SAN DIEGO, CA—Regarding knee osteoarthritis pain, intra-articular (IA) treatments were more efficacious than oral treatments possibly because of the integrated IA placebo effect, reported study authors at the 2013 ACR/ARHP Annual Meeting.
There is a variety of symptomatic interventions available for knee osteoarthritis, but “head-to-head comparisons are limited, and no study compares all of the treatment options against each other,” stated Raveendhara R. Bannuru, MD, from Tufts Medical Center, Tufts University, Boston, MA.
Dr. Bannuru and his team performed a network meta-analysis, an innovative approach for comparing multiple interventions in a single analysis – to combine direct (head-to-head) and indirect (through a common comparator) in efforts to increase power and precision for the effect estimates and to assign probabilities of superiority.
Study authors searched Medline, EMBASE, Google Scholar, ISI Web of Science and Cochrane Database from inception to August 26, 2013 with no language restrictions and actively sought unpublished data.
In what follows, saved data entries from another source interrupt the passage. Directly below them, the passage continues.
(** *** [move_locators] *)
Lemma move_locators_good ms i :
  exists ms' j, move_locators cur next disk (moves_of ms) i = (Ok (moves_of (ms ++ ms')), j) /\
    Forall Good ms' /\ forall a, present db (Cell.Locator a) -> Cell.Locator a ∈ m_cell <$> ms'.
Proof using All.
  unfold move_locators.
  destruct (for_each_inv (move_locator_entry cur next)
    (fun done m => exists ms', m = moves_of (ms ++ ms') /\ Forall Good ms' /\
       forall a k, present db (Cell.Locator a) -> cell_key (StoreKeys.index cur) (Cell.Locator a) = Ok k ->
         k ∈ fst <$> done -> Cell.Locator a ∈ m_cell <$> ms') (entries disk Keyspace.Artifacts) (moves_of ms) i)
    as (m & j & He & ms' & Hm & Hg & Hc); [|intros done [k v] todo m i' Hl (ms' & -> & Hg & Hc)|].
  - exists []. rewrite app_nil_r. split_and!; [done|constructor|]. intros a k _ _ Hk. by apply elem_of_nil in Hk.
  - assert (disk_get disk Keyspace.Artifacts k = Some v) as Hv by (apply entries_elem; rewrite Hl; set_solver).
    unfold move_locator_entry. destruct (rep_artifact _ _ _ _ _ HR k v Hv) as [(a & Hp & Hk)|Hrest].
    + destruct (open_cell (Cell.Locator a) k v I Hp Hk Hv) as (p & Ho & Hcont & Hlen).
      destruct (cell_key_len (StoreKeys.index next) (Cell.Locator a)) as (new & Hn & _).
      destruct (stage_move_good (Cell.Locator a) k new p (ms ++ ms') i' I Hp Hk Hn Hcont Hlen) as (v' & j & Hst & Hgm).
      destruct Hcont as [Hne Hr]. destruct (Db.locators db !! a) as [r|] eqn:Ha; [|done].
      rewrite (lift_bind _ _ _ _ Ho), (lift_decode _ _ _ _ _ Hr).
      rewrite (lift_bind _ _ _ new) by (by rewrite (rr_locator _ HD a r Ha)). eexists _, _. split; [exact Hst|].
      exists (ms' ++ [Build_Moved (Cell.Locator a) k new v']). rewrite <- app_assoc. split; [done|].
      split; [by rewrite Forall_app, Forall_singleton|]. intros a' k' Hp' Hk'. rewrite !fmap_app, !elem_of_app.
      intros [Hin|Hin]; [left; by apply (Hc a' k')|right]. apply list_elem_of_singleton in Hin. cbn in Hin |- *. subst k'.
      apply list_elem_of_singleton. apply (di_cells _ _ _ (rep_distinct _ _ _ _ _ HR) _ _ k); try done. by left.
    + rewrite (lift_bind _ _ _ _ (au_artifact _ _ _ _ HA k v Hrest)). eexists _, _. split; [reflexivity|].
      exists ms'. split_and!; [done|done|]. intros a' k' Hp' Hk'. rewrite fmap_app, elem_of_app.
      intros [Hin|Hin]; [by apply (Hc a' k')|]. apply list_elem_of_singleton in Hin. cbn in Hin. subst k'.
      by rewrite (di_artifacts _ _ _ (rep_distinct _ _ _ _ _ HR) a' k Hp' Hk') in Hrest.
  - exists ms', j. subst m. split_and!; try done. intros a Hp.
    destruct (rep_cell _ _ _ _ _ HR _ Hp) as (k & v & Hk & Hv & _). apply (Hc a k Hp Hk).
    apply (list_elem_of_fmap_2 fst _ (k, v)). by apply entries_elem.
Qed.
Randomized controlled trials conducted in adults with knee OA comparing ≥2 of the following most widely prescribed treatments were included: acetaminophen, non-selective NSAIDs (eg, diclofenac, ibuprofen, naproxen), COX-2 selective NSAIDs (eg, celecoxib), IA corticosteroids, IA hyaluronic acid, oral placebo, and IA placebo. Efficacy for pain and function at 12 weeks from baseline was calculated for each study.
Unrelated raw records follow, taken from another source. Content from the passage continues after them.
(* ===== verification/RootGuarantees.v ===== *)
(** * What a root rotation guarantees *)
From S2P Require Import Prelude Vocab Ids Payload Epitrope View Lifecycle Records Store Seal RecordKey.
From S2P Require Import Keys Disk RootRotation RootRep RootStage.
Local Open Scope Z_scope.

Lemma cell_ks_cases c : (cell_ks c ∈ store_keyspaces \/ exists a, c = Cell.Locator a) /\
  cell_ks c <> Keyspace.Meta /\ cell_ks c ∉ tenant_keyspaces.
Proof.
  destruct c; (split; [first [right; by eexists|left; unfold store_keyspaces, cell_ks; cbn; set_solver]|]);
    (split; [done|]); unfold tenant_keyspaces, cell_ks; cbn; set_solver.
Qed.

Lemma meta_apart : (Keyspace.Meta ∉ store_keyspaces) /\ (Keyspace.Meta ∉ tenant_keyspaces).
Proof. unfold store_keyspaces, tenant_keyspaces. set_solver. Qed.

Section guarantees.
Context `{KL : KdfLaws} `{Entropy} `{AL : AeadLaws} `{AT : !AeadTotal} `{StoreCodec}.

(** Good moves that cover every cell turn a disk that holds the store under
    one set of keys into one that holds it under the other. *)
Lemma apply_Rep cur next disk db mat rest ms :
  Rep cur disk db mat rest -> Distinct (StoreKeys.index next) db rest -> Forall (Good cur next db mat) ms ->
  (forall c, present db c -> c ∈ m_cell <$> ms) ->
  Rep next (Moves.apply (moves_of ms) disk) db mat rest.
Proof using Type.
  intros HR HDn Hg Hc. rewrite Forall_forall in Hg.
  assert (forall ks k v, brought ms ks k v -> exists c, present db c /\ cell_ks c = ks /\
    cell_key (StoreKeys.index next) c = Ok k /\ holds next db mat c k v) as Hbr.
  { intros ks k v (m & Hm & <- & <- & <-). destruct (Hg m Hm) as [Hp _ Hn Hh]. by exists (m_cell m). }
  assert (forall ks k, taken ms ks k -> exists c, present db c /\ cell_ks c = ks /\
    cell_key (StoreKeys.index cur) c = Ok k) as Htk.
  { intros ks k (m & Hm & <- & <-). destruct (Hg m Hm) as [Hp Ho _ _]. by exists (m_cell m). }
  assert (forall c k, present db c -> cell_key (StoreKeys.index cur) c = Ok k -> taken ms (cell_ks c) k) as Htaken.
  { intros c k Hp Hk. pose proof (Hc c Hp) as (m & -> & Hm)%list_elem_of_fmap. exists m. split_and!; try done.
    destruct (Hg m Hm) as [_ Ho _ _]. congruence. }
  split.
  - intros c Hp. pose proof (Hc c Hp) as (m & -> & Hm)%list_elem_of_fmap. destruct (Hg m Hm) as [_ _ Hn _].
    exists (m_new m). destruct (apply_get ms disk (cell_ks (m_cell m)) (m_new m)) as [(v & Hb & Hv)|[Hb _]].
    + exists v. split_and!; try done. destruct (Hbr _ _ _ Hb) as (c' & Hp' & Hks' & Hk' & Hh').
      by rewrite (di_cells _ _ _ HDn (m_cell m) c' (m_new m) Hp (or_introl Hp') (eq_sym Hks') Hn Hk').
    + destruct (Hb (m_val m)). by exists m.
  - intros ks k v Hks Hv. destruct (apply_get ms disk ks k) as [(v' & Hb & _)|[_ [[_ Hn]|[Ht He]]]].
    + destruct (Hbr _ _ _ Hb) as (c & ? & ? & ? & _). by exists c.
    + congruence.
    + rewrite He in Hv. destruct (rep_entry _ _ _ _ _ HR ks k v Hks Hv) as (c & Hp & <- & Hk). by destruct Ht; apply Htaken.
  - intros k v Hv. destruct (apply_get ms disk Keyspace.Artifacts k) as [(v' & Hb & _)|[_ [[_ Hn]|[Ht He]]]].
    + left. destruct (Hbr _ _ _ Hb) as (c & Hp & Hks & Hk & _).
      destruct c as [| | | | | | | |a| | | ]; try discriminate Hks. by exists a.
    + congruence.
    + rewrite He in Hv. destruct (rep_artifact _ _ _ _ _ HR k v Hv) as [(a & Hp & Hk)|Hr]; [|by right].
      by destruct Ht; apply (Htaken (Cell.Locator a)).
  - intros k v Hr. pose proof (rep_rest _ _ _ _ _ HR k v Hr) as Hv.
    destruct (apply_get ms disk Keyspace.Artifacts k) as [(v' & Hb & _)|[_ [[Ht _]|[_ ->]]]]; [| |done].
    + destruct (Hbr _ _ _ Hb) as (c & Hp & Hks & Hk & _). destruct c as [| | | | | | | |a| | | ]; try discriminate Hks.
      by rewrite (di_artifacts _ _ _ HDn a k Hp Hk) in Hr.
    + destruct (Htk _ _ Ht) as (c & Hp & Hks & Hk). destruct c as [| | | | | | | |a| | | ]; try discriminate Hks.
      by rewrite (di_artifacts _ _ _ (rep_distinct _ _ _ _ _ HR) a k Hp Hk) in Hr.
  - intros ks Hks. rewrite <- (rep_tenant _ _ _ _ _ HR ks Hks). apply apply_table. intros m Hm He.
    destruct (cell_ks_cases (m_cell m)) as (_ & _ & Hn). by rewrite He in Hn.
  - done.
Qed.
(** The metadata is no part of what [Rep] says. *)
Lemma Rep_meta keys disk db mat rest t : Rep keys disk db mat rest -> Rep keys (<[Keyspace.Meta := t]> disk) db mat rest.
Proof using Type.
  intros [Hc He Ha Hr Ht Hd].
  assert (forall ks, ks <> Keyspace.Meta -> table (<[Keyspace.Meta := t]> disk) ks = table disk ks) as Htab
    by (intros ks Hks; rewrite table_insert; by rewrite bool_decide_eq_false_2).
  assert (forall ks k, ks <> Keyspace.Meta -> disk_get (<[Keyspace.Meta := t]> disk) ks k = disk_get disk ks k) as Hg
    by (intros ks k Hks; unfold disk_get; by rewrite Htab).
  split.
  - intros c Hp. destruct (Hc c Hp) as (k & v & Hk & Hv & Hh). exists k, v. split_and!; try done.
    rewrite Hg; [done|]. by apply cell_ks_cases.
  - intros ks k v Hin. rewrite Hg; [by apply He|]. intros ->. by apply meta_apart in Hin.
  - intros k v. rewrite Hg by done. apply Ha.
  - intros k v. rewrite Hg by done. apply Hr.
  - intros ks Hin. rewrite Htab; [by apply Ht|]. intros ->. by apply meta_apart in Hin.
  - done.
Qed.

(** [stage_rotation] on a store its own root key opens. *)
Lemma stage_rotation_good keys disk db mat rest current next meta salt next_keys i :
  healthy -> meta_read (table disk Keyspace.Meta) = Ok meta ->
  store_unlock current (Meta.root_key_id meta) (Meta.salt meta) (Meta.check meta) = Ok keys ->
  Meta.root_key_id meta < u32_max ->
  Rep keys disk db mat rest -> Authentic keys disk db rest -> RootReady db -> MaterialOk db mat ->
  fill i 32 = Some salt -> store_derive next (Meta.root_key_id meta + 1) salt = Ok next_keys ->
  Distinct (StoreKeys.index next_keys) db rest ->
  exists check disk' j, key_check next_keys = Ok check /\
    stage_rotation keys disk current next i = (Ok (next_keys, disk'), j) /\
    meta_read (table disk' Keyspace.Meta) = Ok (Meta.mk (Meta.root_key_id meta + 1) salt check) /\
    Rep next_keys disk' db mat rest.
Proof using All.
  intros Hh Hm Hu Hid HR HA HD HM Hf Hn HDn. pose proof Hm as [[Hrange _ _] _]%meta_read_iff.
  assert (in_range u32_max (Meta.root_key_id meta + 1)) as Hrange' by (unfold in_range in *; lia).
  unfold store_unlock in Hu. apply bind_Ok in Hu as (keys' & Hd & Hu).
  apply bind_Ok in Hu as (b & Hb & Hu). apply bind_Ok in Hu as ([] & ->%ensure_Ok & Hu). apply Ok_inj in Hu. subst keys'.
  destruct (store_derive_Ok current (Meta.root_key_id meta) (Meta.salt meta)) as (k1 & Hk1 & Hok).
  assert (k1 = keys) as -> by congruence.
  destruct (store_derive_Ok next (Meta.root_key_id meta + 1) salt) as (k2 & Hk2 & Hok2).
  assert (k2 = next_keys) as -> by congruence. destruct (key_check_Ok next_keys) as (check & Hc & Hcl).
  destruct (Hh i 32%nat) as (s' & Hs' & Hsl). rewrite Hf in Hs'. injection Hs' as <-.
  destruct (stage_root_moves_good keys next_keys disk db mat rest _ _ Hok Hok2 Hrange Hrange' HR HA HD HM Hh (S i))
    as (ms & j & Hst & Hg & Hcov).
  exists check, (let tx := Moves.apply (moves_of ms) disk in
    <[Keyspace.Meta := meta_write (Meta.mk (Meta.root_key_id meta + 1) salt check) (table tx Keyspace.Meta)]> tx), j.
  split; [done|]. split; [|split].
  - unfold stage_rotation. rewrite (lift_bind _ _ _ _ Hm). unfold store_unlock. rewrite Hd. cbn [mbind result_bind].
    rewrite Hb. cbn [mbind result_bind ensure]. rewrite (lift_bind _ _ _ _ eq_refl).
    rewrite (lift_bind _ _ _ (Meta.root_key_id meta + 1)) by (unfold checked_add; by rewrite (proj2 (Z.leb_le _ _)) by lia).
    rewrite (Draws_bind_eq _ _ _ salt (S i)) by (unfold salt_generate, random_array; by rewrite Hf, Hsl).
    rewrite (lift_bind _ _ _ _ Hn), (lift_bind _ _ _ _ Hc), (Draws_bind_eq _ _ _ _ _ Hst). done.
  - cbv zeta. rewrite table_insert, bool_decide_eq_true_2 by done. apply meta_read_write. by split.
  - apply Rep_meta. by apply (apply_Rep keys).
Qed.
End guarantees.

(** ** Properties *)
Section properties.
Context `{KL : KdfLaws} `{Entropy} `{AL : AeadLaws} `{AT : !AeadTotal} `{StoreCodec}.

(** C9. Root rotation hands the whole store over, atomically. On a store that
    [current] opens, rotating to [next] succeeds; the disk it commits holds
    exactly the same logical store, the same key material and the same
    tenant-sealed records under the keys of [next], opens with [next] under
    the following root key id, and is locked to [current] unless the check
    values of the two roots collide. A crash before the commit leaves the old
    disk and a crash after it leaves the new one; nothing in between. *)
Theorem rotate_root_hands_over (fp : Failpoint) (keys next_keys : StoreKeys) (disk : Disk) (db : Db)
    (mat : Material) (rest : Disk) (current next salt : bytes) (meta : Meta) (draws : nat) :
  healthy -> meta_read (table disk Keyspace.Meta) = Ok meta ->
  store_unlock current (Meta.root_key_id meta) (Meta.salt meta) (Meta.check meta) = Ok keys ->
  Meta.root_key_id meta < u32_max ->
  Rep keys disk db mat rest -> Authentic keys disk db rest -> RootReady db -> MaterialOk db mat ->
  fill draws 32 = Some salt -> store_derive next (Meta.root_key_id meta + 1) salt = Ok next_keys ->
  Distinct (StoreKeys.index next_keys) db rest ->
  let id := Meta.root_key_id meta + 1 in
  exists check disk',
    meta_read (table disk' Keyspace.Meta) = Ok (Meta.mk id salt check) /\
    store_unlock next id salt check = Ok next_keys /\
    Rep next_keys disk' db mat rest /\
    (store_unlock current id salt check = Err StoreError.StoreLocked \/
     exists old, store_derive current id salt = Ok old /\ key_check old = key_check next_keys) /\
    rotate_root fp keys disk current next draws =
      if Failpoint.before_commit fp Boundary.RootRotation
      then (Err (StoreError.InjectedCrash Boundary.RootRotation Phase.BeforeCommit), disk, keys)
      else if Failpoint.after_commit fp Boundary.RootRotation
      then (Err (StoreError.InjectedCrash Boundary.RootRotation Phase.AfterCommit), disk', keys)
      else (Ok id, disk', next_keys).
Proof using All.
  intros Hh Hm Hu Hid HR HA HD HM Hf Hn HDn id.
  destruct (stage_rotation_good keys disk db mat rest current next meta salt next_keys draws)
    as (check & disk' & j & Hc & Hst & Hm' & HR'); try done.
  exists check, disk'. split; [done|]. split; [|split; [done|split]].
  - rewrite (store_unlock_spec _ _ _ _ _ _ Hn Hc). by rewrite bool_decide_eq_true_2.
  - destruct (store_derive_Ok current id salt) as (old & Ho & _), (key_check_Ok old) as (c & Hco & _).
    rewrite (store_unlock_spec _ _ _ _ _ _ Ho Hco). case_bool_decide as He; [right|by left].
    exists old. split; [done|]. congruence.
  - unfold rotate_root. rewrite Hst. cbn [fst commit]. fold id in Hn.
    destruct (store_derive_Ok next id salt) as (k2 & Hk2 & Hok2). assert (k2 = next_keys) as -> by congruence.
    rewrite (sk_id _ _ Hok2). destruct (Failpoint.before_commit _ _); [done|]. by destruct (Failpoint.after_commit _ _).
Qed.
End properties.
A total of 132 trials were eligible, of which 124 reported pain and 72 reported function outcomes. These trials included 32,481 patients aged 45–75 years old.
Relative effect sizes for pain were statistically significant for all treatments compared with oral placebo. “For function, all interventions except IA corticosteroids were significantly superior to oral placebo. For stiffness, oral treatments were significantly better than oral placebo and acetaminophen. Hyaluronic acid was significantly better than IA placebo,” according to Dr. Bannuru.
“Intra-articular treatments were superior to oral NSAIDs possibly due to the integrated IA placebo effect,” Dr. Bannuru concluded.